“Rifiutare obbedienza a un Padre, è grave” (Prometeo incatenato, v. 17); così giustifica sé stesso Efesto, il figlio di Zeus, mentre trova il coraggio di forgiare catene divine contro Prometeo, inviso al nuovo signore dell’Olimpo. Per suo volere infatti il titano è orribilmente condannato per l’eternità ad essere incatenato tra le rocce del Caucaso, per aver rubato il fuoco agli dei e averlo donato agli uomini. Sulla scena, tra cielo e terra, si staglia il titano solo, possente, ma terribilmente dolorante. Regge su di sé una gravosa scelta, come dirà più avanti: non aver riconosciuto, come le altre divinità, la paternità e la signoria di Zeus su tutto il cosmo, dopo la sua vittoria contro il padre Kronos. Ancora una volta c’è di mezzo un Padre; annientato da un figlio più crudele di lui.
È suggestiva l’idea che in una civiltà come quella greca del V secolo a.C., la cui architettura sociale è così austera e intrisa di timore reverenziale per il divino, il poeta Eschilo – o chi per lui: è ancora vexata quaestio – insinui attraverso il personaggio di Prometeo una crepa che sfugge alla logica del più forte: la ribellione per amore. Questa la più profonda colpa di Prometeo: “aver amato oltre misura i mortali” (v. 123).

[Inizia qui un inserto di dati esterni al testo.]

(** ** Constants *)

Definition DEFAULT_PROVIDER_ID : string := "default".
Definition PROVIDER_TYPES : list string := ["oidc"; "saml"; "k8s"].
Definition PROVISIONING_MODES : list string := ["jit"; "scim"; "none"].
Definition GROUP_SYNC_MODES : list string := ["none"; "first_login"; "every_login"].
Definition GROUP_SYNC_STRATEGIES : list string := ["additive"; "authoritative"].
Definition TOKEN_PROVIDER_TYPES : list string := ["oidc"; "k8s"].
Definition KUBERNETES_ONLY_FIELDS : list string :=
  ["jwks_inline"; "jwks_uri"; "in_cluster"; "ca_bundle_path"; "namespace_allowlist"].
Definition ADMIN_SOURCES : list string := ["claims"; "none"].
Definition IDENTITY_BINDINGS : list string := ["subject"; "email"].
Definition HMAC_ALGORITHMS : list string := ["HS256"; "HS384"; "HS512"].
Definition ASYMMETRIC_ALGORITHMS : list string :=
  ["RS256"; "RS384"; "RS512"; "PS256"; "PS384"; "PS512"; "ES256"; "ES384"; "ES512"; "EdDSA"].
Definition NONE_ALGORITHM : string := "NONE".
Definition DEFAULT_ALGORITHMS : list string := ["RS256"].

(** [INTERACTIVE_BY_DEFAULT.get(provider_type, True)] *)
Definition interactive_by_default (provider_type : json) : bool :=
  match provider_type with JStr s => bool_decide (s ≠ "k8s") | _ => true end.

(** [_CANONICAL_ALGORITHMS.get(upper)] *)
Definition canonical_algorithm (upper : string) : option string :=
  head (filter (λ algorithm, py_upper algorithm = upper) (ASYMMETRIC_ALGORITHMS ++ HMAC_ALGORITHMS)).

(** ** Providers *)

Record ProviderConfig := MkProvider {
  pr_id : string;
  pr_type : string;
  pr_display_name : string;
  provisioning : string;
  group_sync : string;
  group_sync_mode : string;
  admin_source : string;
  identity_binding : string;
  interactive : bool;
  allowed_email_domains : list string;
  allowed_algorithms : list string;
  audience : option string;
  issuer : option string;
  discovery_url : option string;
  client_id : option string;
  jwks_inline : option json;
  jwks_uri : option string;
  ca_bundle_path : option string;
  in_cluster : bool;
  namespace_allowlist : list string;
}.

Definition has_own_key_source (p : ProviderConfig) : bool := truthy (discovery_url p) || truthy (issuer p).

(** Why an entry, or the whole payload, was rejected; [label] is what the message
    calls the entry. *)
Inductive registry_error :=
  | IdRequired (index : nat)
  | DuplicateId (label : string)
  | NotAString (label key : string)
  | NotStrings (label key : string)
  | UnknownValue (label key : string)
  | ScimAdminSource (label : string)
  | InteractiveNotBool (label : string)
  | NoBrowserFlow (label : string)
  | EmailWithoutDomains (label : string)
  | AlgorithmsNotStrings (label : string)
  | NoAlgorithm (label : string)
  | NoneAlgorithm (label : string)
  | SymmetricAlgorithm (label algorithm : string)
  | UnknownAlgorithm (label algorithm : string)
  | FieldRequired (label key : string)
  | OnlyForKubernetes (label key : string)
  | NoKeySource (label : string)
  | InvalidInlineJwks (label : string)
  | NamespaceNeverMatches (label namespace : string)
  | SamlExtraMissing (label : string)
  | NotParsed (origin : string)
  | NotAnArray (origin : string)
  | NotAnObject (origin : string) (index : nat)
  | WrongShape (origin : string)
  | Unreadable (path : string)
  | FallingBack (origin : string)
  | DuplicateIssuer (label claimed_by : string).

Record RegistryLoadResult := MkResult {
  providers : list ProviderConfig;
  errors : list registry_error;
  source : string;
}.

Definition interactive_providers (r : RegistryLoadResult) : list ProviderConfig :=
  filter (λ p, interactive p = true) (providers r).
Definition by_id (provider_id : string) (r : RegistryLoadResult) : option ProviderConfig :=
  head (filter (λ p, pr_id p = provider_id) (providers r)).

(** ** Reading one entry *)

Definition _as_tuple (value : json) : list string :=
  match value with
  | JStr s => omap text_of [JStr s]
  | JArr l => omap text_of l
  | _ => []
  end.

Definition _STRING_FIELDS : list string :=
  ["type"; "display_name"; "provisioning"; "group_sync"; "group_sync_mode"; "admin_source";
   "identity_binding"; "audience"; "issuer"; "discovery_url"; "client_id"].
Definition _LIST_FIELDS : list string := ["allowed_email_domains"; "allowed_algorithms"].
(* ===== verification/SignIn.v ===== *)
(** * Signing in and out with a browser ([routers/auth.py])

    A login stores an attempt and sends the browser to the provider; the callback
    takes the attempt back, checks who answers, exchanges the code, finds or
    creates the account and opens a session; a logout revokes it. *)
From S2P Require Import Prelude PyStrings Json Ownership Permissions Regex RegexSafety Database Repositories Users Groups Sessions Cache Resolution Store.
From S2P Require Import Requests Validators Kubernetes ProviderRegistry TokenVerification Identity AuthMiddleware.
From S2P Require Import RedirectUri OAuthClients.
From Stdlib Require Import Ascii.
#[local] Open Scope Z_scope.

(** ** Configuration, MLflow's workspaces, requests *)

(** A workspace plugin is the function [get_user_workspaces] of the configured
    module. [SESSION_COOKIE_MAX_AGE_SECONDS] is never zero. *)
Class SignInConfig := {
  OIDC_REDIRECT_URI : option string;
  OIDC_PROVIDER_DISPLAY_NAME : string;
  DEFAULT_LANDING_PAGE_IS_PERMISSIONS : bool;
  SESSION_COOKIE_MAX_AGE_SECONDS : option Z;
  OIDC_WORKSPACE_DETECTION_PLUGIN : option (json → outcome (list string));
  OIDC_WORKSPACE_CLAIM_NAME : string;
  OIDC_WORKSPACE_DEFAULT_PERMISSION : string;
}.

Alle saette roboanti di Zeus, agli altari e alle statue mute dei nuovi signori del Cielo, egli contrappose il dono della speranza, come dice al coro delle Oceanine, sue consolatrici. Udì, per primo, la miseria dei mortali. Si intenerì per loro, trovandoli ancora indifesi e muti come bambini. Insegnò loro l’arte della costruzione, della nautica, dell’astronomia, della medicina, della mantica; i numeri e l’alfabeto. Asservì al giogo il cavallo e mille altri doni come il fuoco, ultimo smacco per Zeus. Ma chi può far questo, se non un Padre?
Egli si è spinto con coraggio oltre misura, oltre il consentito dal Cielo per la sua creatura. Lui se ne è preso cura, Zeus no. Il primo Padre soffre per le sue colpe, il secondo Padre ammonisce e impartisce gli ordini ai mortali e ai suoi stessi figli, gli dei immortali, per preservare il suo potere. E se la logica del più forte continuerà la sua corsa nella storia del mondo, “nascerà”, secondo la profezia di Prometeo, “un figlio più forte del Padre” (v. 768) che sarà in grado di sferzare il predominio di Zeus e il suo regno di paura.

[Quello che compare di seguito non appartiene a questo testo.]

Definition delete_user_gateway_endpoint_pattern_permission (username : string) (id : Z) (admin_username : string) : auth StatusMessageResponse :=
  or_http 500 "Failed to delete gateway endpoint pattern permission" (
    _ ← store_write (DeleteGatewayEndpointRegexPermission id username);
    _ ← emit_audit_event (AuditEvent "permission.delete" (Some admin_username) (Some "gateway_endpoint_regex_permission") (Some username)
      [("id", JNum id)]);
    mret (status_message ("Gateway endpoint pattern permission deleted for " +:+ username))).

Definition get_user_gateway_model_definition_permissions (username current_username : string) (is_admin : bool) : auth (list NamedPermissionSummary)
    :=
  or_http 500 "Failed to retrieve gateway model definition permissions" (
    items ← lift fetch_all_gateway_model_definitions;
    gateway_summaries name_of (effective_gateway_model_definition_permission flaskless_workspace) username current_username is_admin items).

Definition create_user_gateway_model_definition_permission (username name : string) (permission_data : GatewayPermission) (admin_username : string)
    : auth NamedPermissionSummary :=
  or_http 500 "Failed to create gateway model definition permission" (
    perm ← store_call (CreateGatewayModelDefinitionPermission name username (pb_permission permission_data))
      (SqlAlchemyStore.create_gateway_model_definition_permission name username (pb_permission permission_data));
    _ ← emit_audit_event (AuditEvent "permission.create" (Some admin_username) (Some "gateway_model_definition_permission") (Some name)
      [("username", JStr username); ("permission", JStr (pb_permission permission_data))]);
    mret (user_named_item perm)).

Definition get_user_gateway_model_definition_permission (username name admin_username : string) : auth NamedPermissionSummary :=
  or_http 404 "Gateway model definition permission not found" (
    perm ← in_store (SqlAlchemyStore.get_gateway_model_definition_permission name username);
    mret (user_named_item perm)).

Definition update_user_gateway_model_definition_permission (username name : string) (permission_data : GatewayPermission) (admin_username : string)
    : auth StatusMessageResponse :=
  or_http 500 "Failed to update gateway model definition permission" (
    _ ← store_write (UpdateGatewayModelDefinitionPermission name username (pb_permission permission_data));
    _ ← emit_audit_event (AuditEvent "permission.update" (Some admin_username) (Some "gateway_model_definition_permission") (Some name)
      [("username", JStr username); ("permission", JStr (pb_permission permission_data))]);
    mret (status_message ("Gateway model definition permission updated for " +:+ username +:+ " on " +:+ name))).

Definition delete_user_gateway_model_definition_permission (username name admin_username : string) : auth StatusMessageResponse :=
  or_http 500 "Failed to delete gateway model definition permission" (
    _ ← store_write (DeleteGatewayModelDefinitionPermission name username);
    _ ← emit_audit_event (AuditEvent "permission.delete" (Some admin_username) (Some "gateway_model_definition_permission") (Some name)
      [("username", JStr username)]);
    mret (status_message ("Gateway model definition permission deleted for " +:+ username +:+ " on " +:+ name))).

Definition get_user_gateway_model_definition_pattern_permissions (username admin_username : string) : auth (list UserGatewayRegexPermissionItem) :=
  or_http 500 "Failed to retrieve gateway model definition pattern permissions" (
    perms ← in_store (SqlAlchemyStore.list_gateway_model_definition_regex_permissions username);
    mret (map user_gateway_regex_item perms)).

Definition create_user_gateway_model_definition_pattern_permission (username : string) (pattern_data : GatewayRegexCreate) (admin_username : string)
    : auth UserGatewayRegexPermissionItem :=
  or_http 500 "Failed to create gateway model definition pattern permission" (
    perm ← store_call (CreateGatewayModelDefinitionRegexPermission (pt_regex pattern_data) (pt_priority pattern_data)
      (pt_permission pattern_data) username) (SqlAlchemyStore.create_gateway_model_definition_regex_permission (pt_regex pattern_data)
      (pt_priority pattern_data) (pt_permission pattern_data) username);
    _ ← emit_audit_event (AuditEvent "permission.create" (Some admin_username) (Some "gateway_model_definition_regex_permission") (Some username)
      [("regex", JStr (pt_regex pattern_data)); ("priority", JNum (pt_priority pattern_data)); ("permission", JStr (pt_permission pattern_data))]);
    mret (user_gateway_regex_item perm)).

Definition get_user_gateway_model_definition_pattern_permission (username : string) (id : Z) (admin_username : string)
    : auth UserGatewayRegexPermissionItem :=
  or_http 404 "Gateway model definition pattern permission not found" (
    perm ← in_store (SqlAlchemyStore.get_gateway_model_definition_regex_permission id username);
    mret (user_gateway_regex_item perm)).

Definition update_user_gateway_model_definition_pattern_permission (username : string) (id : Z) (pattern_data : GatewayRegexCreate)
    (admin_username : string) : auth UserGatewayRegexPermissionItem :=
  or_http 500 "Failed to update gateway model definition pattern permission" (
    perm ← store_call (UpdateGatewayModelDefinitionRegexPermission id (pt_regex pattern_data) (pt_priority pattern_data)
      (pt_permission pattern_data) username) (SqlAlchemyStore.update_gateway_model_definition_regex_permission id (pt_regex pattern_data)
      (pt_priority pattern_data) (pt_permission pattern_data) username);
    _ ← emit_audit_event (AuditEvent "permission.update" (Some admin_username) (Some "gateway_model_definition_regex_permission") (Some username)
      [("id", JNum id); ("regex", JStr (pt_regex pattern_data)); ("priority", JNum (pt_priority pattern_data));
      ("permission", JStr (pt_permission pattern_data))]);
    mret (user_gateway_regex_item perm)).

Definition delete_user_gateway_model_definition_pattern_permission (username : string) (id : Z) (admin_username : string)
    : auth StatusMessageResponse :=
  or_http 500 "Failed to delete gateway model definition pattern permission" (
    _ ← store_write (DeleteGatewayModelDefinitionRegexPermission id username);
    _ ← emit_audit_event (AuditEvent "permission.delete" (Some admin_username) (Some "gateway_model_definition_regex_permission") (Some username)
      [("id", JNum id)]);
    mret (status_message ("Gateway model definition pattern permission deleted for " +:+ username))).

Definition get_user_gateway_secret_permissions (username current_username : string) (is_admin : bool) : auth (list NamedPermissionSummary) :=
  or_http 500 "Failed to retrieve gateway secret permissions" (
    items ← lift fetch_all_gateway_secrets;
    gateway_summaries secret_name_of (effective_gateway_secret_permission flaskless_workspace) username current_username is_admin items).

Definition create_user_gateway_secret_permission (username name : string) (permission_data : GatewayPermission) (admin_username : string)
    : auth NamedPermissionSummary :=
  or_http 500 "Failed to create gateway secret permission" (
    perm ← store_call (CreateGatewaySecretPermission name username (pb_permission permission_data))
      (SqlAlchemyStore.create_gateway_secret_permission name username (pb_permission permission_data));
    _ ← emit_audit_event (AuditEvent "permission.create" (Some admin_username) (Some "gateway_secret_permission") (Some name)
      [("username", JStr username); ("permission", JStr (pb_permission permission_data))]);
    mret (user_named_item perm)).

Definition get_user_gateway_secret_permission (username name admin_username : string) : auth NamedPermissionSummary :=
  or_http 404 "Gateway secret permission not found" (
    perm ← in_store (SqlAlchemyStore.get_gateway_secret_permission name username);
    mret (user_named_item perm)).

Definition update_user_gateway_secret_permission (username name : string) (permission_data : GatewayPermission) (admin_username : string)
    : auth StatusMessageResponse :=
  or_http 500 "Failed to update gateway secret permission" (
    _ ← store_write (UpdateGatewaySecretPermission name username (pb_permission permission_data));
    _ ← emit_audit_event (AuditEvent "permission.update" (Some admin_username) (Some "gateway_secret_permission") (Some name)
      [("username", JStr username); ("permission", JStr (pb_permission permission_data))]);
    mret (status_message ("Gateway secret permission updated for " +:+ username +:+ " on " +:+ name))).

Definition delete_user_gateway_secret_permission (username name admin_username : string) : auth StatusMessageResponse :=
  or_http 500 "Failed to delete gateway secret permission" (
    _ ← store_write (DeleteGatewaySecretPermission name username);
    _ ← emit_audit_event (AuditEvent "permission.delete" (Some admin_username) (Some "gateway_secret_permission") (Some name)
      [("username", JStr username)]);
    mret (status_message ("Gateway secret permission deleted for " +:+ username +:+ " on " +:+ name))).

Definition get_user_gateway_secret_pattern_permissions (username admin_username : string) : auth (list UserGatewayRegexPermissionItem) :=
  or_http 500 "Failed to retrieve gateway secret pattern permissions" (
    perms ← in_store (SqlAlchemyStore.list_gateway_secret_regex_permissions username);
    mret (map user_gateway_regex_item perms)).

Definition create_user_gateway_secret_pattern_permission (username : string) (pattern_data : GatewayRegexCreate) (admin_username : string)
    : auth UserGatewayRegexPermissionItem :=
  or_http 500 "Failed to create gateway secret pattern permission" (
    perm ← store_call (CreateGatewaySecretRegexPermission (pt_regex pattern_data) (pt_priority pattern_data) (pt_permission pattern_data) username)
      (SqlAlchemyStore.create_gateway_secret_regex_permission (pt_regex pattern_data) (pt_priority pattern_data)
      (pt_permission pattern_data) username);
    _ ← emit_audit_event (AuditEvent "permission.create" (Some admin_username) (Some "gateway_secret_regex_permission") (Some username)
      [("regex", JStr (pt_regex pattern_data)); ("priority", JNum (pt_priority pattern_data)); ("permission", JStr (pt_permission pattern_data))]);
    mret (user_gateway_regex_item perm)).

Ma ancora una volta, come una ripresa, ecco in scena Prometeo che duellando a parole con Ermes, riafferma la sua ribellione d’amore, nonostante la minaccia del messaggero degli dei di una tortura peggiore di quella che sta già scontando: avere il fegato dilaniato da un’aquila tutto il giorno. La sua liberazione sarebbe rivelare il nome di colui che sconfiggerà Zeus. Ma questa scelta non è prevista dall’animo coraggioso di Prometeo.
Nella successiva opera del Prometeo liberato, pervenutaci in forma frammentaria, il tragediografo probabilmente avrà sanato questo drammatico aut aut: obbedire a Zeus o rifiutarsi. Sicuramente, però, avrà lasciato nei cuori e nei pensieri degli spettatori ateniesi un altro drammatico aut aut: chi mi è Padre? Chi dona o chi esercita il suo potere? chi apparentemente sembra sconfitto per amore o chi troneggia da vincitore?